▶ WHAT THIS TASK INVOLVES: Reproduce exactly the lines that run from the start of the records below to the line with "Definition exclusive (v", inclusive.

▶ TASK INPUT:
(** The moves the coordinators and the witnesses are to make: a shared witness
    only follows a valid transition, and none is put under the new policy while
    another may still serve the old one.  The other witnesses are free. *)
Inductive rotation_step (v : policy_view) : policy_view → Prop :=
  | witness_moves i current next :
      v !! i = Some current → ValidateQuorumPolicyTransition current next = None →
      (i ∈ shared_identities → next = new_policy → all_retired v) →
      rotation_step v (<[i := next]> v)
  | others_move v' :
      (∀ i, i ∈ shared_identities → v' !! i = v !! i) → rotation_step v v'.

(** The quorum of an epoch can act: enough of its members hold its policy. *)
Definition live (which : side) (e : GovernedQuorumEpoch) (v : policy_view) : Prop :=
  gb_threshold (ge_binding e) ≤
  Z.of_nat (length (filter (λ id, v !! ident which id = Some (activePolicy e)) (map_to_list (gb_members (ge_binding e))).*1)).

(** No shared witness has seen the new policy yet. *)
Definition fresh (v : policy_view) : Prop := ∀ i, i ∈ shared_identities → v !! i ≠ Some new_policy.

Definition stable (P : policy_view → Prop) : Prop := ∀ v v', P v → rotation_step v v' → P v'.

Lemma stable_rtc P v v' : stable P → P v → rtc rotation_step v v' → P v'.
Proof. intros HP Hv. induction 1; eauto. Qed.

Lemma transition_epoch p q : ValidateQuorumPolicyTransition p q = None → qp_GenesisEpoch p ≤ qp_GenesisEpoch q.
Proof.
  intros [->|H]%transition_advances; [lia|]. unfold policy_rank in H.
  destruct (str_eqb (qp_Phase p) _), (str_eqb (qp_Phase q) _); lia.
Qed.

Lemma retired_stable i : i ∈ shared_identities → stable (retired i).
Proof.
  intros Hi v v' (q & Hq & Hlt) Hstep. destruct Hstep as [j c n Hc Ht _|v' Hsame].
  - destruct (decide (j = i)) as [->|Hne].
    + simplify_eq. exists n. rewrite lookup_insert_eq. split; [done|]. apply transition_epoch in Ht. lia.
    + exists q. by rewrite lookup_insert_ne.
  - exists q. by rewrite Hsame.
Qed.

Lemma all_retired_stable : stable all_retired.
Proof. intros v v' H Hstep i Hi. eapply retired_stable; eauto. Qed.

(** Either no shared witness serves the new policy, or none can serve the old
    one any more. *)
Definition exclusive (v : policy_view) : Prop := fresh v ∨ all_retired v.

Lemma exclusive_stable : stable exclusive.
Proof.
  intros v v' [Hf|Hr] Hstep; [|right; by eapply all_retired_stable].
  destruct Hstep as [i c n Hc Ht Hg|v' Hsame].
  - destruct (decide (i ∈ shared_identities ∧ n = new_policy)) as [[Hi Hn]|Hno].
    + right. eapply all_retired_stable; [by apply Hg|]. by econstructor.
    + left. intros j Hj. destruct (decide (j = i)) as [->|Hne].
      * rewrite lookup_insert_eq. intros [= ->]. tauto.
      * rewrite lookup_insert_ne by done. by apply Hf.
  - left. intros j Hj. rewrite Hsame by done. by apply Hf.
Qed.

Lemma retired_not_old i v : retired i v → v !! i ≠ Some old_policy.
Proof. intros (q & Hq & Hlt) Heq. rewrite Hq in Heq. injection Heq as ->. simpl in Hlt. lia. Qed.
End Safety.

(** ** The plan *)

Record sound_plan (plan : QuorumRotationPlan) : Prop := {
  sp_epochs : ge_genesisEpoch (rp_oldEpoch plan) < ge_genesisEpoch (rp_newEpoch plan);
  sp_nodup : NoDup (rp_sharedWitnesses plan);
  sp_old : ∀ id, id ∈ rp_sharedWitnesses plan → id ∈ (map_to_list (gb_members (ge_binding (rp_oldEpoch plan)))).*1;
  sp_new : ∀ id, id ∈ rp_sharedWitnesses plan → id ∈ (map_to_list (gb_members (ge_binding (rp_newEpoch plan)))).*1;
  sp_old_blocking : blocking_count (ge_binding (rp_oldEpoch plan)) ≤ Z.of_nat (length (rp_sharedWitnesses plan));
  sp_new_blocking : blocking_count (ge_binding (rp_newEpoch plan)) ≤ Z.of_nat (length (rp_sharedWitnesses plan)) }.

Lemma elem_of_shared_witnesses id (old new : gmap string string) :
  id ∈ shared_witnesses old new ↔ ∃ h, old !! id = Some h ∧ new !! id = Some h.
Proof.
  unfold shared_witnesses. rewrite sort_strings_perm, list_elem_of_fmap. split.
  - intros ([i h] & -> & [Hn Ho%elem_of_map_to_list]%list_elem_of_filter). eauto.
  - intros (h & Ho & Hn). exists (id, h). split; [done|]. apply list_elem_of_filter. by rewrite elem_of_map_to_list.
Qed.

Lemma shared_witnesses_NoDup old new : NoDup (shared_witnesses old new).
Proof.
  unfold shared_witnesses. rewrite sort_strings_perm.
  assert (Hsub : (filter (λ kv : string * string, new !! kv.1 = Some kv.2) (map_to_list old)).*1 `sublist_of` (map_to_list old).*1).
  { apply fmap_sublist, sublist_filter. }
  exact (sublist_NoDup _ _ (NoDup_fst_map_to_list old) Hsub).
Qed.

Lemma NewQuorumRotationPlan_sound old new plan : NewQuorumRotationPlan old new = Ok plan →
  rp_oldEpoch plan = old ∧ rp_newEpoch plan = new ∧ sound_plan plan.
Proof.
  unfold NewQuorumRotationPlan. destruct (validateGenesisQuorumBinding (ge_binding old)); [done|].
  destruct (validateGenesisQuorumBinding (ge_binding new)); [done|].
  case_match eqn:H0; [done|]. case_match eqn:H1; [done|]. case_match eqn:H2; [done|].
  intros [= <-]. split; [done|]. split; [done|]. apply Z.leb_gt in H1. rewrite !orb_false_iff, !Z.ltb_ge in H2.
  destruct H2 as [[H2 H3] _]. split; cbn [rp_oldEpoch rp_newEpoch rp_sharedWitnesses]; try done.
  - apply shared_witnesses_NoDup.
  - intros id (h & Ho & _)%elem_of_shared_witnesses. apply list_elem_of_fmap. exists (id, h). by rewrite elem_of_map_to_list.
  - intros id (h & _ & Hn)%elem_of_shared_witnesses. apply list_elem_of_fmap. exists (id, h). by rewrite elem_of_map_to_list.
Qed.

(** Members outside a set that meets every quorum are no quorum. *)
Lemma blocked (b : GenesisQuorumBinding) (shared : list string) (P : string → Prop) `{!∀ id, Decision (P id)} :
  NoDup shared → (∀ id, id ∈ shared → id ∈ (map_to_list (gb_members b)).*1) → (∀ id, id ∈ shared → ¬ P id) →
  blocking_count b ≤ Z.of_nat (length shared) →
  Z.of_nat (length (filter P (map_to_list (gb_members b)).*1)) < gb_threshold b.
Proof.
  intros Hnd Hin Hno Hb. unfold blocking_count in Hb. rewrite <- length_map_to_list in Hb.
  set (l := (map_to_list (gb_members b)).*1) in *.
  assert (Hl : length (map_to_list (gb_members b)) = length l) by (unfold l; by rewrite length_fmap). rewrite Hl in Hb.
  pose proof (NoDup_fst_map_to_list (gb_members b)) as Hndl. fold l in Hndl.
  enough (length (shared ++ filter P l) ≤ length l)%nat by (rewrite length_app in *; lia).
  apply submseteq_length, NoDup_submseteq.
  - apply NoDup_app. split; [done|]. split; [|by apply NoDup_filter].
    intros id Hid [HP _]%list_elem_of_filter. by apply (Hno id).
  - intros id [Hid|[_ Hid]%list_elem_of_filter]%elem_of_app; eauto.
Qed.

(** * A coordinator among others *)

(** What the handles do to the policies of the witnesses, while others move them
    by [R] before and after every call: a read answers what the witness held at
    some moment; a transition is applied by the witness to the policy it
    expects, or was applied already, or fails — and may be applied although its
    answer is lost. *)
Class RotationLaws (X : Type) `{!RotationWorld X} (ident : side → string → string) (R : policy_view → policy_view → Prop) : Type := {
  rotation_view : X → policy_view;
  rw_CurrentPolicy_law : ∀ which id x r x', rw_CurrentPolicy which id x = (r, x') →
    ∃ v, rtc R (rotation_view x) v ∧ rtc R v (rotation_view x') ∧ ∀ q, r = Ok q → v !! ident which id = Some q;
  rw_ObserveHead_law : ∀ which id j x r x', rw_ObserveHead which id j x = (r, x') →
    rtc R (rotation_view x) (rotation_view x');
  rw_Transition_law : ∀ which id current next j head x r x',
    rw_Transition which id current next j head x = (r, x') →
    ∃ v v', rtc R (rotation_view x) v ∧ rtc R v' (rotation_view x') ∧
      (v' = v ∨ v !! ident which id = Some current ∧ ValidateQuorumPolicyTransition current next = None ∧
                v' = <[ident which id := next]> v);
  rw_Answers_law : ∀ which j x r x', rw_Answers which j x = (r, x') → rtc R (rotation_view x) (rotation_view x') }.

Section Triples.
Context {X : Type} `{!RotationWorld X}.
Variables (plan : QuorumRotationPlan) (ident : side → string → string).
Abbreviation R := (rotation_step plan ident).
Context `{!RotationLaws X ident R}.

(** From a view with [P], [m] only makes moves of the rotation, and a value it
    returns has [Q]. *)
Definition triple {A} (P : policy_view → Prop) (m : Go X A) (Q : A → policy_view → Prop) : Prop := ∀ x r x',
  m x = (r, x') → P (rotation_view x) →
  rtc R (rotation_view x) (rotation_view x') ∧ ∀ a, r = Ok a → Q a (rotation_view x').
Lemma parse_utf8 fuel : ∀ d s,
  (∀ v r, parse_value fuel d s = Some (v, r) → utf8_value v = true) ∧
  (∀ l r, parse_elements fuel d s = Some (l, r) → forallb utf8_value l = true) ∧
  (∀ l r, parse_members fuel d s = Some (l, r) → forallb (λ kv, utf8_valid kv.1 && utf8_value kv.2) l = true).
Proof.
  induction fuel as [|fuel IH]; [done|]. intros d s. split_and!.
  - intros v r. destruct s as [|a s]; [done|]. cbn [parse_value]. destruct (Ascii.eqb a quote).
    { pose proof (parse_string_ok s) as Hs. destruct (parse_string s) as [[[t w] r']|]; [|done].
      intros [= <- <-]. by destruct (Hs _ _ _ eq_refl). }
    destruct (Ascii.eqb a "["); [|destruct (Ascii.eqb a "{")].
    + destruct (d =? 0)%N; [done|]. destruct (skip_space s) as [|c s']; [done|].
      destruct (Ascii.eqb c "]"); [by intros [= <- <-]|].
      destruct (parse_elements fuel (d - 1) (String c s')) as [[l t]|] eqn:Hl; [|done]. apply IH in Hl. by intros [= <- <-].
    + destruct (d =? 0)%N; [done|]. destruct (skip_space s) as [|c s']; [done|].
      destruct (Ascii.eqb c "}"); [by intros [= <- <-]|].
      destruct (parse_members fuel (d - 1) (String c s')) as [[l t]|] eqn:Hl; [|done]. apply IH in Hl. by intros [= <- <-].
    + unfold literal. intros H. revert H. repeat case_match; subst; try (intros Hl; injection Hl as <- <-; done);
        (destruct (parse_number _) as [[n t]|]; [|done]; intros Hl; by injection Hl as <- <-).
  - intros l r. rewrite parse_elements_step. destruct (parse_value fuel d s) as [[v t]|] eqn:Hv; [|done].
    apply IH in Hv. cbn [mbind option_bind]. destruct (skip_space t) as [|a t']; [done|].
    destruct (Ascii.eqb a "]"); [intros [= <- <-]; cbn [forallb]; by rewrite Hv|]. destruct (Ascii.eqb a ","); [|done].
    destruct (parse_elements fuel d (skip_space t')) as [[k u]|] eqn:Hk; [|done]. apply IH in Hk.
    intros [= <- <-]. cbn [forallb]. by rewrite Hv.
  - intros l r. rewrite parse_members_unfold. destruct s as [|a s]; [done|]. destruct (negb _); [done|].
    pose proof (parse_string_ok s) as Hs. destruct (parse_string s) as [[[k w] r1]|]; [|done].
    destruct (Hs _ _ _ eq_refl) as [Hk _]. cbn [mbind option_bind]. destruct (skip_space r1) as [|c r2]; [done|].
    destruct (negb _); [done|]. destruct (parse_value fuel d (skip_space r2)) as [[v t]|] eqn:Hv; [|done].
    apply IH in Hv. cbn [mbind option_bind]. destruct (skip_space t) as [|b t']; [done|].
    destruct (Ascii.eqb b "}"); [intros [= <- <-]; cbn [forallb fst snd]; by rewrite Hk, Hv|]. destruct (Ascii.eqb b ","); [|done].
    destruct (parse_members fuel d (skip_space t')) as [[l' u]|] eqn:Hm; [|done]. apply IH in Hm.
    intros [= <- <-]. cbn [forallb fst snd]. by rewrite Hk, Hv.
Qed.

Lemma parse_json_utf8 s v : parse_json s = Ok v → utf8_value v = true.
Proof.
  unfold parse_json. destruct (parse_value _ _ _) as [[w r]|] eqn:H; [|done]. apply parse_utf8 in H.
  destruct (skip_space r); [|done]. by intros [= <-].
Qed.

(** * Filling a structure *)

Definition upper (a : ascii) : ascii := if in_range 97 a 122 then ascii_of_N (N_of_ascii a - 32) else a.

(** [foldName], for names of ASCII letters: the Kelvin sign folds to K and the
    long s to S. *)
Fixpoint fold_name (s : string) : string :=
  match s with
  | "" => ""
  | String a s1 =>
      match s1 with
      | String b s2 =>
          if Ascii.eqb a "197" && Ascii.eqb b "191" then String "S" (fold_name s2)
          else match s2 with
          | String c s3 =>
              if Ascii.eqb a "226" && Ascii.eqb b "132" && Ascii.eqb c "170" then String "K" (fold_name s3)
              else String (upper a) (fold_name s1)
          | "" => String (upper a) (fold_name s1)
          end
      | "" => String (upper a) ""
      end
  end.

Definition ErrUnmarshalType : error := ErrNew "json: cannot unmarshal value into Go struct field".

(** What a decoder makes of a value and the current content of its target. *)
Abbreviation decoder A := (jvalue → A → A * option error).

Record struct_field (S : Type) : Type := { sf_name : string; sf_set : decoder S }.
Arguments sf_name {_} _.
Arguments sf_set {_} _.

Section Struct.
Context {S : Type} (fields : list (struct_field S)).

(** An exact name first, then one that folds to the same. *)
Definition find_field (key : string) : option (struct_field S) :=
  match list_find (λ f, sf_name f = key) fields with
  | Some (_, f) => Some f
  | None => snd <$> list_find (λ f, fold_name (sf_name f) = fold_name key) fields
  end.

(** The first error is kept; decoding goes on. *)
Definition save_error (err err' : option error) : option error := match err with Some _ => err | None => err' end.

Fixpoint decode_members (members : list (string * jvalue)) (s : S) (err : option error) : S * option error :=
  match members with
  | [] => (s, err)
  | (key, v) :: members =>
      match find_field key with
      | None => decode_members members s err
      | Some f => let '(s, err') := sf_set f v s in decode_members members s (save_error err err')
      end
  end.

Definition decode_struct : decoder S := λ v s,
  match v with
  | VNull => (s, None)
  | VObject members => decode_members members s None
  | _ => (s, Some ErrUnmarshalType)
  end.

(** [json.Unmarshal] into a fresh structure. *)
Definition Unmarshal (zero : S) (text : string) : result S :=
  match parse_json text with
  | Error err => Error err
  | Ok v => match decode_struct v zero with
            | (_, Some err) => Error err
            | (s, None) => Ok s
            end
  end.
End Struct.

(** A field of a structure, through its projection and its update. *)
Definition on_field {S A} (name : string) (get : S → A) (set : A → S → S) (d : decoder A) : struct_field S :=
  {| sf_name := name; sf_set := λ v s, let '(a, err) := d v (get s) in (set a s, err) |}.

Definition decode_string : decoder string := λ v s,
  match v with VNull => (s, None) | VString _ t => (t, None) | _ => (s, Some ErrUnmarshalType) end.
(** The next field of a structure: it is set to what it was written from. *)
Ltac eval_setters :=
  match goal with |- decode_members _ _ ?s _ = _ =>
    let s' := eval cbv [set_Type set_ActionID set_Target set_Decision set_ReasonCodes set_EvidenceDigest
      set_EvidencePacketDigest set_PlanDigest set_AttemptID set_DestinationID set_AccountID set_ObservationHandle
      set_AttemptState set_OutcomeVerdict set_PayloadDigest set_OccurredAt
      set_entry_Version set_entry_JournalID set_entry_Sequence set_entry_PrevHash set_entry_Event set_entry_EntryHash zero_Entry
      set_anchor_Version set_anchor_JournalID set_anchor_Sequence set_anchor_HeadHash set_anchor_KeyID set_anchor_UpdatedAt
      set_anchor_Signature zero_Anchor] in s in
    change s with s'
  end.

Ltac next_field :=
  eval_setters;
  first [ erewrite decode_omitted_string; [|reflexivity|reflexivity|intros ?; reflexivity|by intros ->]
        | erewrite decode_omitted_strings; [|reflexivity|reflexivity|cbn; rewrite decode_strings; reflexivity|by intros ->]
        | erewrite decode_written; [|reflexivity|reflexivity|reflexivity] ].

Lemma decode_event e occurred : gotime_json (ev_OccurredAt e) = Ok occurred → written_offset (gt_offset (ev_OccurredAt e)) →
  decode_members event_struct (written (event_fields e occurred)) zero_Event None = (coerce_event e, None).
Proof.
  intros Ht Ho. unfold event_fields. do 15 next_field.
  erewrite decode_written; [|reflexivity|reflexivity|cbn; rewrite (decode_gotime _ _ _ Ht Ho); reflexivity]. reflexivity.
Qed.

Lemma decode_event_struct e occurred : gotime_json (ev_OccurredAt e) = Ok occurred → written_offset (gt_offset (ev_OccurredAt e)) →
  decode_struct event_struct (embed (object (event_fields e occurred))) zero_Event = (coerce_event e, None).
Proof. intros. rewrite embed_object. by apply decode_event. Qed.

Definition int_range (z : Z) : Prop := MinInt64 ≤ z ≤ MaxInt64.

▶ RESULT:
(** The moves the coordinators and the witnesses are to make: a shared witness
    only follows a valid transition, and none is put under the new policy while
    another may still serve the old one.  The other witnesses are free. *)
Inductive rotation_step (v : policy_view) : policy_view → Prop :=
  | witness_moves i current next :
      v !! i = Some current → ValidateQuorumPolicyTransition current next = None →
      (i ∈ shared_identities → next = new_policy → all_retired v) →
      rotation_step v (<[i := next]> v)
  | others_move v' :
      (∀ i, i ∈ shared_identities → v' !! i = v !! i) → rotation_step v v'.

(** The quorum of an epoch can act: enough of its members hold its policy. *)
Definition live (which : side) (e : GovernedQuorumEpoch) (v : policy_view) : Prop :=
  gb_threshold (ge_binding e) ≤
  Z.of_nat (length (filter (λ id, v !! ident which id = Some (activePolicy e)) (map_to_list (gb_members (ge_binding e))).*1)).

(** No shared witness has seen the new policy yet. *)
Definition fresh (v : policy_view) : Prop := ∀ i, i ∈ shared_identities → v !! i ≠ Some new_policy.

Definition stable (P : policy_view → Prop) : Prop := ∀ v v', P v → rotation_step v v' → P v'.

Lemma stable_rtc P v v' : stable P → P v → rtc rotation_step v v' → P v'.
Proof. intros HP Hv. induction 1; eauto. Qed.

Lemma transition_epoch p q : ValidateQuorumPolicyTransition p q = None → qp_GenesisEpoch p ≤ qp_GenesisEpoch q.
Proof.
  intros [->|H]%transition_advances; [lia|]. unfold policy_rank in H.
  destruct (str_eqb (qp_Phase p) _), (str_eqb (qp_Phase q) _); lia.
Qed.

Lemma retired_stable i : i ∈ shared_identities → stable (retired i).
Proof.
  intros Hi v v' (q & Hq & Hlt) Hstep. destruct Hstep as [j c n Hc Ht _|v' Hsame].
  - destruct (decide (j = i)) as [->|Hne].
    + simplify_eq. exists n. rewrite lookup_insert_eq. split; [done|]. apply transition_epoch in Ht. lia.
    + exists q. by rewrite lookup_insert_ne.
  - exists q. by rewrite Hsame.
Qed.

Lemma all_retired_stable : stable all_retired.
Proof. intros v v' H Hstep i Hi. eapply retired_stable; eauto. Qed.

(** Either no shared witness serves the new policy, or none can serve the old
    one any more. *)
Definition exclusive (v : policy_view) : Prop := fresh v ∨ all_retired v.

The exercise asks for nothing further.